4. In the writ application, the petitioner claimed that he is a farmer and a social-activist of the Rohtas District. From the averments made in the writ application, it would appear that the petitioner has explained the geographical boundary of the locality of Kochas. According to him, it is a semi-urban locality situated on the Sasaram-Buxar highway. In the year 2002, the State of Bihar through its Road Construction Department acquired part of the land situated at Mauza Kochas bearing Thana No. 285, Khata No. 93, Plot No. 1506. Admittedly, while part of the land of Plot No. 1506 situated at the eastern flank of Buxar-Sasaram State Highway was acquired by the Respondents, the other part was sold by the land owner to the several private individuals who constructed residential houses on the same.
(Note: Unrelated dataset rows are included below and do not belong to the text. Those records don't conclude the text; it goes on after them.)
(* ===== verification/GcExamples.v ===== *)
(** * Collections of concrete heaps

    A heap on which the assumptions of the collection theorem hold, and one on
    which an object that was destructed hides a field that is still in use. *)

From S2P Require Import Prelude Box DestructGraph DestructOrder DestructEmit DestructBuild GcMark GcMarkSpec GcMarkInv GcCollect GcCollectSpec.

(** ** Deciding the assumptions *)

Ltac decide_now := match goal with |- ?P => refine (bool_decide_unpack P _); vm_compute; exact I end.

#[export] Instance event_eq_dec : EqDecision event.
Proof. solve_decision. Defined.

Section decide.
  Context (mem : loc → loc) (types : gmap loc Type_) (depth : nat) (B0 : gmap loc Box).

(** The list contains all that its elements demand. *)
Definition closed_list (L : list event) : bool :=
  forallb (λ e, match implied mem types depth B0 e with
                | Some es => forallb (λ e', bool_decide (e' ∈ L)) es
                | None => false
                end) L.

Lemma closed_list_demanded L init e :
  closed_list L = true → (∀ e, init e → e ∈ L) → demanded mem types depth B0 init e →
  e ∈ L ∧ is_Some (implied mem types depth B0 e).
Proof.
  intros Hc Hi He. unfold closed_list in Hc. rewrite forallb_forall in Hc.
  assert (HL : ∀ e, e ∈ L → is_Some (implied mem types depth B0 e)).
  { intros e' He'%list_elem_of_In. specialize (Hc e' He'). destruct (implied _ _ _ _ e'); [eauto|done]. }
  split; [|apply HL]; induction He as [e He|e es e' He IH Himp Hin]; try by apply Hi.
  all: assert (Hx : e ∈ L) by (apply IH || (by apply Hi)); apply list_elem_of_In in Hx;
    specialize (Hc e Hx); rewrite Himp in Hc; rewrite forallb_forall in Hc;
    apply list_elem_of_In in Hin; specialize (Hc e' Hin); by apply bool_decide_eq_true in Hc.
Qed.

(** Field boxes of an object, checked. *)
Definition check_field (box : loc) (b : Box) (f : loc) : bool :=
  match B0 !! f, contents mem types depth B0 f, contents mem types depth B0 box with
  | Some bf, Some ef, Some el =>
    negb (m_rootOffset bf =? 0)%N && (root_of f bf =? root_of box b)%N &&
    forallb (λ e, bool_decide (e ∈ el)) ef
  | _, _, _ => false
  end.

Definition check_fields (box : loc) : bool :=
  match B0 !! box with
  | Some b => match class_fields types B0 depth (m_type b) (iface_of box) with
              | Some fs => forallb (check_field box b) fs | None => true end
  | None => true
  end.

Lemma check_fields_ok box : check_fields box = true → fields_ok mem types depth B0 box.
Proof.
  unfold check_fields. intros H b fs f Hb Hfs Hf. rewrite Hb, Hfs, forallb_forall in H.
  apply list_elem_of_In in Hf. specialize (H f Hf). unfold check_field in H. unfold field_ok.
  destruct (B0 !! f) as [bf|]; [|done]. destruct (contents _ _ _ _ f) as [ef|]; [|done].
  destruct (contents _ _ _ _ box) as [el|]; [|done].
  apply andb_true_iff in H as [H H3]. apply andb_true_iff in H as [H1 H2].
  exists bf. split; [done|]. split; [by apply N.eqb_neq, negb_true_iff|].
  split; [by apply N.eqb_eq|]. exists ef, el. do 2 (split; [done|]).
  intros e He%list_elem_of_In. rewrite forallb_forall in H3.
  specialize (H3 e He). by apply bool_decide_eq_true in H3.
Qed.

Definition check_event (e : event) : bool :=
  match e with
  | EClass box => check_fields box
  | EClosure _ => false
  | _ => true
  end.

Lemma closed_list_heap_ok L init :
  closed_list L = true → forallb check_event L = true → (∀ e, init e → e ∈ L) →
  heap_ok mem types depth B0 (demanded mem types depth B0 init).
Proof.
  intros Hc Hk Hi e He. destruct (closed_list_demanded L init e Hc Hi He) as [HL Hs].
  split; [done|]. rewrite forallb_forall in Hk. apply list_elem_of_In in HL. specialize (Hk e HL).
  destruct e; try done. by apply check_fields_ok.
Qed.

End decide.

Lemma no_marks st :
  map_Forall (λ _ b, N.land (m_flags b) BoxFlag_MarkMask = 0%N) (m_boxes st) →
  ∀ f l, mark_flag f → has f l st = false.
Proof.
  intros Hb f l Hf. unfold has. destruct (m_boxes st !! l) as [b|] eqn:Hl; [|done].
  specialize (Hb l b Hl). simpl in Hb.
  assert (Hfm : N.land f BoxFlag_MarkMask = f) by (destruct Hf as [->|[->|[->| ->]]]; done).
  unfold test_flag. apply negb_false_iff, N.eqb_eq.
  rewrite <- Hfm, (N.land_comm f), N.land_assoc, Hb. done.
Qed.

Lemma not_marked st e : (∀ f l, mark_flag f → has f l st = false) → ¬ marked st e.
Proof. intros H. destruct e; simpl; rewrite ?H; unfold mark_flag; auto. Qed.

(** ** A heap

    A static variable refers to object 1000, which refers to object 2000 with a
    class field at 2048; 3000 has a destructor and is not reached, it refers to
    4000; the data at 5000 is garbage. *)
Definition no_class : ClassInfo := mkClass [] [] [] [] ClassTypeKind_Normal None false None.

Definition demo_types : gmap loc Type_ := list_to_map
  [(1, mkType (TypeKind_Class (mkClass [] [] [] [mkSlot 16 2] ClassTypeKind_Normal None true None)) true 40 false);
   (2, mkType (TypeKind_ClassPtr false 3) true 8 false);
   (3, mkType (TypeKind_ClassPtr true 3) true 8 false);
   (4, mkType TypeKind_Other false 8 false);
   (5, mkType (TypeKind_Class (mkClass [] [] [] [mkSlot 16 2] ClassTypeKind_Normal None false None)) true 40 false);
   (6, mkType (TypeKind_Class (mkClass [] [mkSlot 32 5] [] [mkSlot 16 2; mkSlot 32 5]
                                 ClassTypeKind_Normal None true None)) true 88 false)]%N.

Definition demo_heap_boxes : gmap loc Box := list_to_map
  [(1000, mkBox 1 0 0 0); (2000, mkBox 6 0 0 0); (2048, mkBox 5 0 0 48);
   (3000, mkBox 1 BoxFlag_ClassMark 0 0); (4000, mkBox 5 0 0 0); (5000, mkBox 4 BoxFlag_WeakMark 0 0)]%N.

Definition words (l : list (loc * loc)) (a : loc) : loc := default 0%N (list_to_map (M := gmap loc loc) l !! a).

Definition demo_mem : loc → loc := words
  [(100, 1016); (1024, 1000); (1032, 2016); (2024, 2000); (2072, 2048); (2080, 1016);
   (3024, 3000); (3032, 4016); (4024, 4000)]%N.

Definition demo_heap : GcHeap :=
  mkHeap demo_heap_boxes [1000; 2000; 3000; 4000; 5000]%N [1000; 2048; 2000; 3000; 4000]%N
    [1000; 2000; 3000]%N [] [(100, 2)]%N [mkThread 200 [] 0 0] [] demo_empty 0 0 [].

Definition demo_list : list event :=
  EClass 1000 :: EWeak 1000 :: EData 1000 :: EClass 2000 :: EWeak 2000 :: EData 2000 :: EField 2048 ::
  EClass 3000 :: EWeak 3000 :: EData 3000 :: EClass 4000 :: EWeak 4000 :: EData 4000 :: [].

Lemma demo_ready : heap_ready demo_mem demo_types 6 [] demo_heap [EClass 1000].
Proof.
  assert (Hnm : ∀ e, ¬ marked (start_state demo_heap) e).
  { intros e. apply not_marked, no_marks. decide_now. }
  split.
  - vm_compute. reflexivity.
  - intros p ty Hp. apply list_elem_of_singleton in Hp. injection Hp as -> ->. eexists. split; [vm_compute; reflexivity|reflexivity].
  - intros l b Hb. change (m_boxes (start_state demo_heap)) with
      (unmark [1000; 2048; 2000; 3000; 4000]%N (unmark [1000; 2000; 3000; 4000; 5000]%N demo_heap_boxes)) in Hb.
    assert (HF : map_Forall (λ _ b, indexed b = false) (m_boxes (start_state demo_heap)))
      by (decide_now).
    by apply (HF l b).
  - intros e He. by apply Hnm in He.
  - intros l Hl. by apply (Hnm (EData l)) in Hl.
  - intros l Hl. by apply (Hnm (EClass l)) in Hl.
  - decide_now.
  - intros l Hl. repeat (apply elem_of_cons in Hl as [->|Hl]; [reflexivity|]).
    by apply not_elem_of_nil in Hl.
  - apply (closed_list_heap_ok _ _ _ _ demo_list); [vm_compute; reflexivity..|].
    intros e [[He|He]|(l & Hl & ->)].
    + apply list_elem_of_singleton in He as ->. left.
    + by apply Hnm in He.
    + repeat (apply elem_of_cons in Hl as [->|Hl]; [decide_now|]).
      by apply not_elem_of_nil in Hl.
Qed.

Lemma collect_exact_witness :
  ∃ cs fuel0, ∀ fuel, fuel0 ≤ fuel → ∃ h' ks,
    collect demo_mem demo_types 6 [] countSortRef 200 fuel false demo_heap = Some h' ∧
    ks ≡ₚ seq 0 (length cs) ∧
    m_destructArray h' = [] ++ ((λ k, iface_of (default 0%N (cs !! k))) <$> ks).
Proof.
  destruct (collect_exact demo_mem demo_types 6 [] countSortRef demo_heap [EClass 1000%N] 200 false
              demo_ready countSortRef_laws) as (cs & fuel0 & _ & H); [vm_compute; lia|].
  exists cs, fuel0. intros fuel Hf. destruct (H fuel Hf) as (h' & ks & Hc & Hk & Hq & _).
  exists h', ks. split; [exact Hc|]. split; [exact Hk|exact Hq].
Defined.

(** The same collection, run: 3000 is queued, 4000 kept for it, 5000 freed. *)
Example collect_demo :
  (λ h, (m_allocBoxArray h, m_destructArray h, h_freed h))
    <$> collect demo_mem demo_types 6 [] countSortRef 100 100 false demo_heap
  = Some ([1000; 2000; 3000; 4000], [3016], [5000])%N.
Proof. vm_compute. reflexivity. Qed.

(** ** A destructed object hides its field

    Object 2000 has been destructed and is still in the destruct queue; its class
    field at 2048 is referred to by a static variable and refers to 4000. *)
Definition hidden_boxes : gmap loc Box := list_to_map
  [(2000, mkBox 6 (N.lor BoxFlag_Invalid BoxFlag_Destructing) 0 0); (2048, mkBox 5 0 0 48);
   (4000, mkBox 5 0 0 0)]%N.

Definition hidden_mem : loc → loc := words
  [(100, 2064); (2024, 2000); (2072, 2048); (2080, 4016); (4024, 4000)]%N.

Definition hidden_heap : GcHeap :=
  mkHeap hidden_boxes [2000; 4000]%N [2048; 4000]%N [] [] [(100, 2)]%N [] [2016%N] demo_empty 0 0 [].

(** while a destructed object waits in the destruct queue, a class field of
    it that is still referred to is marked with the object but never scanned: what
    the field refers to is freed although the roots reach it. *)
Theorem destructed_parent_hides_field :
  (∃ es, root_events_of hidden_mem demo_types 6 [] (m_boxes (start_state hidden_heap)) hidden_heap = Some es ∧
         demanded hidden_mem demo_types 6 (m_boxes (start_state hidden_heap)) (given hidden_heap es)
                  (EClass 4000)) ∧
  ∃ h', collect hidden_mem demo_types 6 [] countSortRef 100 100 false hidden_heap = Some h' ∧
        4000%N ∈ h_freed h'.
Proof.
  split.
  - eexists. split; [vm_compute; reflexivity|].
    apply (demanded_step _ _ _ _ _ (EData 2048) [EWeak 2048; EClass 4000]);
      [|vm_compute; reflexivity|right; left].
    apply (demanded_step _ _ _ _ _ (EClass 2048) [EWeak 2048; EData 2048]);
      [|vm_compute; reflexivity|right; left].
    apply demanded_init. left. left.
  - eexists. split; [vm_compute; reflexivity|]. decide_now.
Qed.
(** ** Field updates *)

Definition set_state v h := mkHeap (m_mode h) v (m_abort h) (m_lock h) (m_idleEvent h)
  (m_resumeEvent h) (m_handshakeSignal h) (m_guardPage h) (m_waitingMutatorThreadCount h)
  (m_noCollectMutatorThreadCount h) (m_handshakeCount h) (m_stats h) (m_allocSizeTrigger h)
  (m_periodSizeTrigger h).
Definition set_abort v h := mkHeap (m_mode h) (m_state h) v (m_lock h) (m_idleEvent h)
  (m_resumeEvent h) (m_handshakeSignal h) (m_guardPage h) (m_waitingMutatorThreadCount h)
  (m_noCollectMutatorThreadCount h) (m_handshakeCount h) (m_stats h) (m_allocSizeTrigger h)
  (m_periodSizeTrigger h).
Definition set_lock v h := mkHeap (m_mode h) (m_state h) (m_abort h) v (m_idleEvent h)
  (m_resumeEvent h) (m_handshakeSignal h) (m_guardPage h) (m_waitingMutatorThreadCount h)
  (m_noCollectMutatorThreadCount h) (m_handshakeCount h) (m_stats h) (m_allocSizeTrigger h)
  (m_periodSizeTrigger h).
Definition set_idleEvent v h := mkHeap (m_mode h) (m_state h) (m_abort h) (m_lock h) v
  (m_resumeEvent h) (m_handshakeSignal h) (m_guardPage h) (m_waitingMutatorThreadCount h)
  (m_noCollectMutatorThreadCount h) (m_handshakeCount h) (m_stats h) (m_allocSizeTrigger h)
  (m_periodSizeTrigger h).
Definition set_resumeEvent v h := mkHeap (m_mode h) (m_state h) (m_abort h) (m_lock h) (m_idleEvent h)
  v (m_handshakeSignal h) (m_guardPage h) (m_waitingMutatorThreadCount h)
  (m_noCollectMutatorThreadCount h) (m_handshakeCount h) (m_stats h) (m_allocSizeTrigger h)
  (m_periodSizeTrigger h).
Definition set_handshakeSignal v h := mkHeap (m_mode h) (m_state h) (m_abort h) (m_lock h) (m_idleEvent h)
  (m_resumeEvent h) v (m_guardPage h) (m_waitingMutatorThreadCount h)
  (m_noCollectMutatorThreadCount h) (m_handshakeCount h) (m_stats h) (m_allocSizeTrigger h)
  (m_periodSizeTrigger h).
Definition set_guardPage v h := mkHeap (m_mode h) (m_state h) (m_abort h) (m_lock h) (m_idleEvent h)
  (m_resumeEvent h) (m_handshakeSignal h) v (m_waitingMutatorThreadCount h)
  (m_noCollectMutatorThreadCount h) (m_handshakeCount h) (m_stats h) (m_allocSizeTrigger h)
  (m_periodSizeTrigger h).
Definition set_waiting v h := mkHeap (m_mode h) (m_state h) (m_abort h) (m_lock h) (m_idleEvent h)
  (m_resumeEvent h) (m_handshakeSignal h) (m_guardPage h) v
  (m_noCollectMutatorThreadCount h) (m_handshakeCount h) (m_stats h) (m_allocSizeTrigger h)
  (m_periodSizeTrigger h).
Definition set_noCollect v h := mkHeap (m_mode h) (m_state h) (m_abort h) (m_lock h) (m_idleEvent h)
  (m_resumeEvent h) (m_handshakeSignal h) (m_guardPage h) (m_waitingMutatorThreadCount h)
  v (m_handshakeCount h) (m_stats h) (m_allocSizeTrigger h) (m_periodSizeTrigger h).
Definition set_handshakeCount v h := mkHeap (m_mode h) (m_state h) (m_abort h) (m_lock h) (m_idleEvent h)
  (m_resumeEvent h) (m_handshakeSignal h) (m_guardPage h) (m_waitingMutatorThreadCount h)
  (m_noCollectMutatorThreadCount h) v (m_stats h) (m_allocSizeTrigger h) (m_periodSizeTrigger h).
Definition set_stats v h := mkHeap (m_mode h) (m_state h) (m_abort h) (m_lock h) (m_idleEvent h)
  (m_resumeEvent h) (m_handshakeSignal h) (m_guardPage h) (m_waitingMutatorThreadCount h)
  (m_noCollectMutatorThreadCount h) (m_handshakeCount h) v (m_allocSizeTrigger h) (m_periodSizeTrigger h).
Definition set_triggers a p h := mkHeap (m_mode h) (m_state h) (m_abort h) (m_lock h) (m_idleEvent h)
  (m_resumeEvent h) (m_handshakeSignal h) (m_guardPage h) (m_waitingMutatorThreadCount h)
  (m_noCollectMutatorThreadCount h) (m_handshakeCount h) (m_stats h) a p.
The petitioner himself states in paragraph ‘4’ of the writ application that on the part of Plot No. 1506, a private residential school came up and began running successfully. The petitioner claimed that the plot owners who had purchased their plots for residential purposes had developed a nine feet wide road on Plot No.1506. This road, according to him, was connected to the Sasaram-Buxar Highway and the small locality that came up on Plot No. 1506 and other neighbouring areas. He claimed that in the year 2008, the respondents tried to block this road by constructing a gate and a boundary wall against which the residents of the locality represented. We find from the array of parties that there is no private respondent in the writ application, however, a vague statement has been made in paragraph ‘6’ of the writ application that the respondents tried to block this eight feet wide road by constructing a gate and a boundary wall. Who is this respondent is not known.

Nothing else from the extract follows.